Uh, I think that you forgot about the Madame of Waco!
"It is rather childish for you libs to judge Ashcrofts stint as head of the Justice Department on this bullshit and rehash it at this late date."
I thought it was rather childish for photographers to dive to the floor to get this angle on Ed Meese and Ashcroft. I also thought both of them were tightass neoPuritans, whose appointment to run the DOJ was the height of irony, right up there with putting Bobby Kennedy there.
Oops, Timmy, guess you'll have to put up or shut up. What's not to like about the source of the story now?
I'm sure they could still get the angle to have the same image.
Lots. I stand by my original comment. Missouri does not have a "Justice Department", they have an Attorney General's Office. And John Ashcroft was such a moderate when he was in Missouri that the St. Louis Post Dispatch and the communist Riverfront Times endorsed him for his second term as governor, while conservative stalwart Phyllis Schafley condemned him. The story is ridiculous on its face and sounds like an internet legend, attempted face-saving beside the point. And if the book "Strange Justice" really has such a story (which I doubt - type it in here, please, with page number), it's just another stupid, leftist lie from the left-wing author.
I will not hold my breath waiting for confirmation from either of you.
Lessee, the original story was:
When Ashcroft first started working in the justice department, long before he became attorney general, he had a boss who relentlessly ridiculed his uptight attitude. The boss was Clarence Thomas.

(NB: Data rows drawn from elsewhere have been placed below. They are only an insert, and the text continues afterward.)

(* ===== verification/Policy.v ===== *)
(** * Permission policies (kinetic_sdk/security/policy.py)

    The three policies and the path matching they share, with
    [posixpath.normpath] written out. The reference meaning of a path is what it
    names when its segments are walked from a directory ([resolve]). *)

From stdpp Require Import base gmap strings list.
From Stdlib Require Import ZArith Lia.
From S2P Require Import Prelude Json Types.

Definition slash : N := 47%N.
Definition dot : pystr := u ".".
Definition dotdot : pystr := u "..".

(** ** [posixpath.normpath] and [posixpath.isabs] *)

(** The loop over the segments; [new_comps] is held in reverse. *)
Definition norm_step (rooted : bool) (new_comps : list pystr) (comp : pystr) : list pystr :=
  if bool_decide (comp = []) || bool_decide (comp = dot) then new_comps
  else if bool_decide (comp <> dotdot) || (negb rooted && bool_decide (new_comps = []))
          || bool_decide (head new_comps = Some dotdot)
       then comp :: new_comps
  else tail new_comps.

Definition isabs (path : pystr) : bool := starts_with [slash] path.

(** The normalized segments of a path. *)
Definition norm_comps (path : pystr) : list pystr :=
  rev (foldl (norm_step (isabs path)) [] (split_on slash path)).

Definition normpath (path : pystr) : pystr :=
  match path with
  | [] => dot
  | _ =>
    let initial_slashes :=
      if isabs path
      then (if starts_with [slash; slash] path && negb (starts_with [slash; slash; slash] path)
            then [slash; slash] else [slash])
      else [] in
    let body := join [slash] (norm_comps path) in
    match initial_slashes ++ body with [] => dot | p => p end
  end.

(** ** Rules *)

Definition canonical (path : pystr) : pystr :=
  let norm_path := normpath path in
  if starts_with [slash; slash] norm_path
  then [slash] ++ lstrip_with (N.eqb slash) norm_path else norm_path.

Definition _path_matches_prefix (path prefix : pystr) : bool :=
  let norm_path := canonical path in
  let norm_prefix := canonical prefix in
  if negb (Bool.eqb (isabs norm_path) (isabs norm_prefix)) then false
  else if bool_decide (norm_prefix = [slash]) then isabs norm_path
  else if bool_decide (norm_prefix = dot) then negb (starts_with dotdot norm_path)
  else bool_decide (norm_path = norm_prefix) || starts_with (norm_prefix ++ [slash]) norm_path.

Record PolicyRule := {
  r_tool_name : option pystr;
  path_prefix : option pystr;
  domain_pattern : option pystr;
  command_pattern : option pystr;
  r_decision : PermissionDecision;
}.

Section Policies.
Context `{PyRuntime}.

Definition _serialise_input (tool_input : jdict) : pystr := json_dumps dumps_utf8 (JObj tool_input).

Definition _matches_pattern (pattern text : pystr) : bool :=
  match re_search pattern text with
  | Some b => b
  | None => contains pattern text
  end.

Fixpoint _first_match (patterns : list pystr) (text : pystr) : option pystr :=
  match patterns with
  | [] => None
  | p :: ps => if _matches_pattern p text then Some p else _first_match ps text
  end.

Definition _input_domain (tool_input : jdict) : result (option pystr) :=
  match dict_get (u "domain") tool_input with
  | Some (JStr ((_ :: _) as domain)) => Ok (Some domain)
  | _ =>
    match dict_get (u "url") tool_input with
    | Some (JStr ((_ :: _) as url)) =>
        url_hostname (if contains (u "://") url then url else u "//" ++ url)
    | _ => Ok None
    end
  end.

(** The selectors of a rule, tested in the order of the loop body. *)
Definition tool_selected (rule : PolicyRule) (tool_name : pystr) : bool :=
  match r_tool_name rule with Some n => bool_decide (n = tool_name) | None => true end.

Definition path_selected (rule : PolicyRule) (tool_input : jdict) : bool :=
  match path_prefix rule with
  | None => true
  | Some prefix =>
    match dict_get (u "path") tool_input with
    | Some (JStr path) => _path_matches_prefix path prefix
    | _ => false
    end
  end.

Definition domain_selected (rule : PolicyRule) (tool_input : jdict) : result bool :=
  match domain_pattern rule with
  | None => Ok true
  | Some pattern =>
    domain <-! _input_domain tool_input ;;
    Ok (match domain with Some d => _matches_pattern pattern d | None => false end)
  end.

Definition command_selected (rule : PolicyRule) (tool_input : jdict) : bool :=
  match command_pattern rule with
  | None => true
  | Some pattern =>
    match dict_get (u "command") tool_input with
    | Some (JStr command) => _matches_pattern pattern command
    | _ => false
    end
  end.

Definition rule_applies (rule : PolicyRule) (tool_name : pystr) (tool_input : jdict) : result bool :=
  if negb (tool_selected rule tool_name) then Ok false
  else if negb (path_selected rule tool_input) then Ok false
  else
    d <-! domain_selected rule tool_input ;;
    Ok (d && command_selected rule tool_input).

(** [RuleBasedPolicy.check]. *)
Fixpoint rule_based_check (rules : list PolicyRule) (default_decision : PermissionDecision)
    (tool_name : pystr) (tool_input : jdict) : result PermissionDecision :=
  match rules with
  | [] => Ok default_decision
  | rule :: rules' =>
    applies <-! rule_applies rule tool_name tool_input ;;
    if applies : bool then Ok (r_decision rule)
    else rule_based_check rules' default_decision tool_name tool_input
  end.

Definition no_rule_matched : PermissionDecision :=
  {| allowed := false; reason := u "no policy rule matched"; requires_confirmation := false |}.

(** [AllowListPolicy.check]. *)
Definition allow_list_check (always_allow : list pystr) (require_confirmation_patterns : list (pystr * list pystr))
    (tool_name : pystr) (tool_input : jdict) : PermissionDecision :=
  if negb (elem_b tool_name always_allow)
  then {| allowed := false; reason := u "tool not in allow-list"; requires_confirmation := false |}
  else
    match _first_match (default [] (dict_get tool_name require_confirmation_patterns))
                       (_serialise_input tool_input) with
    | Some matched =>
        {| allowed := true; reason := u "input matched dangerous pattern " ++ py_repr (JStr matched);
           requires_confirmation := true |}
    | None => {| allowed := true; reason := u "tool in allow-list"; requires_confirmation := false |}
    end.

Definition permissive_check (tool_name : pystr) (tool_input : jdict) : PermissionDecision :=
  {| allowed := true; reason := u "permissive policy (dev/test only)"; requires_confirmation := false |}.
End Policies.

(** The interface [PermissionPolicy]: what the agent loop calls. *)
Class PermissionPolicy := { check : pystr -> jdict -> result PermissionDecision }.

Definition RuleBasedPolicy `{PyRuntime} (rules : list PolicyRule) (default_decision : option PermissionDecision)
    : PermissionPolicy :=
  {| check := rule_based_check rules (default no_rule_matched default_decision) |}.

Definition AllowListPolicy `{PyRuntime} (allow : list pystr) (confirm : list (pystr * list pystr)) : PermissionPolicy :=
  {| check := fun n i => Ok (allow_list_check allow confirm n i) |}.

Definition PermissivePolicy : PermissionPolicy := {| check := fun n i => Ok (permissive_check n i) |}.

It was subsequently corrected to state that: Ashcroft and Thomas both worked in the Missouri Attorney General's office in the mid-1970's. The Missouri AG at the time was John Danforth. I did get the location and perhaps the relative status of the two individuals wrong. The events I mentioned are detailed in the book Strange Justice: The Selling of Clarence Thomas. You may find fault with this book, but the story is not implausible.
It seems to me, Timmy, that your retort doesn't refute any of that. I'm not buying Strange Justice to research the issue, but I don't have to--the statements in the book are elsewhere on the net: "Thomas liked to taunt another member of the office, who was prim and painfully shy, by making outrageous, gross, and at times off-color remarks. '...He couldn't help but to needle the guy--he just liked to get under his skin,'" said a co-worker. "The target of Thomas's taunting was John C. Ashcroft,"...Another co-worker interviewed by the authors of "Strange Justice" who also remembered such episodes described Ashcroft as "a tightly wound, straitlaced teetotaler...[he] was easily flustered by Thomas." Ashcroft's discomfort "apparently encouraged Thomas to goad him further," the co-worker noted."
The book has only 'co-workers' sourced, but the authors are WSJ reporters. I tend to doubt WSJ reporters and unnamed sources. Two reasons to dispute the story right there--but you didn't put forward any reason at all in your 'rebuttal' post. You simply 'stood by your original comment,' which had nothing to do with the corrected post.
One would suppose that this would be easily verified by anyone who had seen the actual friendship between these two before Thomas' appointment hearings, which have supposedly prompted a change in his behavior. There don't seem to be many of these folks around talking on the issue. Obviously, Ashcroft and Thomas are still friendly. But this kind of thing would be hard to confirm even if they weren't.
The cameras are mobile. The photographers worked so that they could get Ashcroft and the breasts in the same shot. It was a game.